1 Reply Latest reply on Mar 5, 2014 11:46 AM by lukens

    Is Infinispan a suitable alternative to EAV?

    lukens

      So, I'm facing the classic EAV problem.  I have some entities that have user definable attributes and values, and I need to be able to run queries across them.

       

      Snippets of what I read about Inifinispan make me think it may be a good solution to this problem, but I then fail to find any concrete examples, or even any real clues as to where I might start.  Infinispan seems to have a phenomenal amount of documentation for an open source project, but I'm struggling to find any use cases or examples or tutorial about different uses.

       

      For (a really bad) example, I may have a Car entity, where users have defined the following fields:

       

      • year
      • alloy wheels
      • colour
      • size

       

      These are user defined fields, so would be stored in a map type structure in the code, rather than being accessible by getter method on an object.

       

      They might then want to find the set of all blue family sized cars from 2012, with alloy wheels.

       

      The first track I went down was using the infinispan querying module; however, I can't see a way of getting that to work unless I have an object with fields or methods matching the properties I want to search on.

       

      The next idea was to use map reduce to search for the items.
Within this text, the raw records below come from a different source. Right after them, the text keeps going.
(** ** The module and the script *)

(** X11: outside check mode the module ends with [exit_json] exactly
    when the path exists, the read succeeds, and in the lines of the text
    every line that is neither blank, comment nor header holds exactly one
    [=] and comes after a header; the result it then returns has
    [changed] true, [failed] false and a parsed dictionary, never the
    placeholder.  In every other case it ends with [fail_json] or with an
    exception. *)
Theorem module_succeeds_iff (fs : filesystem) (path : str) :
  ((exists r, run_module fs path false = exit_json r)
   <-> (exists_ fs path = true
        /\ exists text,
             read_text fs path = Ok text
             /\ forall pre line post,
                  split nl text = pre ++ line :: post ->
                  branch_of line = Setting ->
                  count equals line = 1%nat /\ existsb is_header pre = true))
  /\ (forall r, run_module fs path false = exit_json r ->
        changed r = true /\ failed r = false
        /\ exists text d, read_text fs path = Ok text /\ parse text = Ok d
                          /\ repo_view r = View d).
Proof.
  split; [split|].
  - intros [r H]. unfold run_module, validate_path in H.
    destruct (exists_ fs path); [|discriminate]. split; [reflexivity|].
    simpl in H. destruct (read_text fs path) as [text|e]; [|discriminate].
    exists text. split; [reflexivity|].
    apply parse_lines_ok_iff. unfold parse in H.
    destruct (parse_lines (split nl text)) as [d|e]; [|discriminate].
    exists d; reflexivity.
  - intros (E & text & R & W). apply parse_lines_ok_iff in W as [d P].
    exists (mkResult true false (View d)).
    rewrite (run_module_reads _ _ _ E R). unfold parse. rewrite P; reflexivity.
  - intros r H. unfold run_module, validate_path in H.
    destruct (exists_ fs path); [|discriminate]. simpl in H.
    destruct (read_text fs path) as [text|e]; [|discriminate].
    destruct (parse text) as [d|e] eqn:P; [|discriminate].
    injection H as <-. simpl. repeat split. exists text, d. auto.
Qed.

Lemma module_succeeds_iff_witness :
  exists r, run_module (one_file_fs (lit "/a.repo") (join nl sample_lines))
                       (lit "/a.repo") false = exit_json r.
Proof.
  apply (proj2 (proj1 (module_succeeds_iff
                        (one_file_fs (lit "/a.repo") (join nl sample_lines))
                        (lit "/a.repo")))).
  split; [reflexivity|]. exists (join nl sample_lines). split; [reflexivity|].
  apply parse_lines_ok_iff. exists sample_view. reflexivity.
Defined.

(** When the fixed repo file exists, the module called on that path and
    the stand-alone script do the same: where the script ends with a
    dictionary the module returns it through [exit_json], and where the
    script raises the module raises the same exception. *)
Lemma script_agrees_with_module (fs : filesystem) :
  exists_ fs repo_file = true ->
  run_module fs repo_file false
    = match script fs with
      | Ok d => exit_json (mkResult true false (View d))
      | Raise e => uncaught e
      end.
Proof.
  intros E. unfold run_module, validate_path, script. rewrite E. simpl.
  destruct (read_text fs repo_file); reflexivity.
Qed.
(** * Verification of the image-labelling Lambda functions

    A shallow embedding of the four handlers of the repository
    ([AnalyseImageFunction.py], [sqs_poller.py], [StartModelFunction.py],
    [StopModelFunction.py]) and the properties their specification states.

    Conventions of the embedding:
    - a Python exception is a value of [exn]; code that can raise returns a
      [result];
    - calls to AWS and to the document store are answered by a [World]: each
      operation is a function of the calls made so far (the [trace]) and of
      its arguments, so a backend may answer the same request differently
      over time;
    - every handler threads the trace, so "no call was made" and "the body
      that was sent" are statements about the final trace;
    - a [str] is a [string], the sequence of the bytes of its UTF-8 text:
      ['+'], ['/'], the space and the decimal digits are single bytes that
      occur in no longer sequence;
    - [logger] calls do not influence control flow or results and are left
      out. *)

From Stdlib Require Import ZArith String Ascii List Floats.SpecFloat.
From Stdlib Require Import Decimal DecimalFacts DecimalN DecimalString.
From stdpp Require Import base strings gmap list.

Set Warnings "-register-all".
Open Scope string_scope.
Open Scope list_scope.

(** ** Python values, exceptions and the few built-ins the handlers use *)

Module Py.

(** Exception classes that the handlers raise, catch or let through.
    [OtherException] stands for any further subclass of [Exception] (for
    instance botocore's parameter-validation and connection errors, which are
    not [ClientError]). *)
Inductive exn : Type :=
  | ClientError
  | JSONDecodeError
  | RequestException
  | EnvironmentError (msg : string)
  | KeyError
  | IndexError
  | TypeError
  | AttributeError
  | ValueError
  | OtherException.

Inductive result (A : Type) : Type :=
  | Ok (a : A)
  | Raise (e : exn).
Arguments Ok {A} a.
Arguments Raise {A} e.

(** What [json.loads] produces: [None], [bool], [int], [float], [str],
    [list] and [dict] with string keys. *)
Inductive json : Type :=
  | JNull
  | JBool (b : bool)
  | JInt (z : Z)
  | JFloat (f : spec_float)
  | JStr (s : string)
  | JList (l : list json)
  | JDict (d : gmap string json).

(** [bool(v)] *)
Definition truthy (v : json) : bool :=
  match v with
  | JNull => false
  | JBool b => b
  | JInt z => negb (z =? 0)%Z
  | JFloat (S754_zero _) => false
  | JFloat _ => true
  | JStr s => negb (String.eqb s "")
  | JList l => match l with [] => false | _ :: _ => true end
  | JDict d => negb (bool_decide (d = ∅))
  end.

(** [bool(s)] for a [str] *)
Definition str_truthy (s : string) : bool := negb (String.eqb s "").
Would this be a good solution, and how would it compare performance wise to using a relational database? (for reference, in a relational database I would actually be using either a sparse table - so generic field_1, field_2, ... field_n columns - or an xml column type, rather than the more standard EAV model).

       

      I'd be very grateful of any pointers, or equally grateful if someone could let me know that it's not really a good fit, and I should stop wasting my time and move on.

        • 1. Re: Is Infinispan a suitable alternative to EAV?
          lukens

          OK, I managed to get somewhere with this, as I found a way to index the properties of the map.

           

          My solution was to make use of a Class Bridge to map the properties in the maps to indexed fields, and to build up a SearchMapping programatically as follows:

           

                  SearchMapping mapping = new SearchMapping();
                  IndexedMapping entity = mapping.entity(Entity.class).indexed();
          
                  for (String property : properties) {
                      entity.classBridge(EntityPropertyClassBridge.class)
                          .name(property)
                          .param("property", property);
                  }
          

           

          Where EntityPropertyClassBridge has the following set method:

           

                  public void set(String name, Object value, Document document, LuceneOptions luceneOptions) {
                      final Field field = new Field(
                          name,
                          objectToString(((Entity) value).properties.get(property)),
                          luceneOptions.getStore(),
                          luceneOptions.getIndex(),
                          luceneOptions.getTermVector());
          
          
                      field.setBoost(luceneOptions.getBoost());
          
          
                      document.add(field);
                  }
          

          This seems to do the trick, and I can now search on the properties of the map.  I found a couple of issues so far, though:

           

          1. If we need to add a new type of property, then we need to build a new mapping.  The only way I have found to do this, and have it be applied, is to shutdown the CacheManger and start a new one with the new mapping applied for indexing the given cache.  This seems less than ideal, and I'm also unsure what the overheads might be.
          2. I seem to be able to use a hibernate QueryBuilder (searchManager.buildQueryBuilderForClass(Entity.class).get()) to build queries without an issue, but if I try and use an Infinispan QueryFactory (searchManager..getQueryFactory()) to build the queries, then it cannot find the fields defined using classBridge().

           

          I'm also still not sure if trying to do this is A Good Idea™.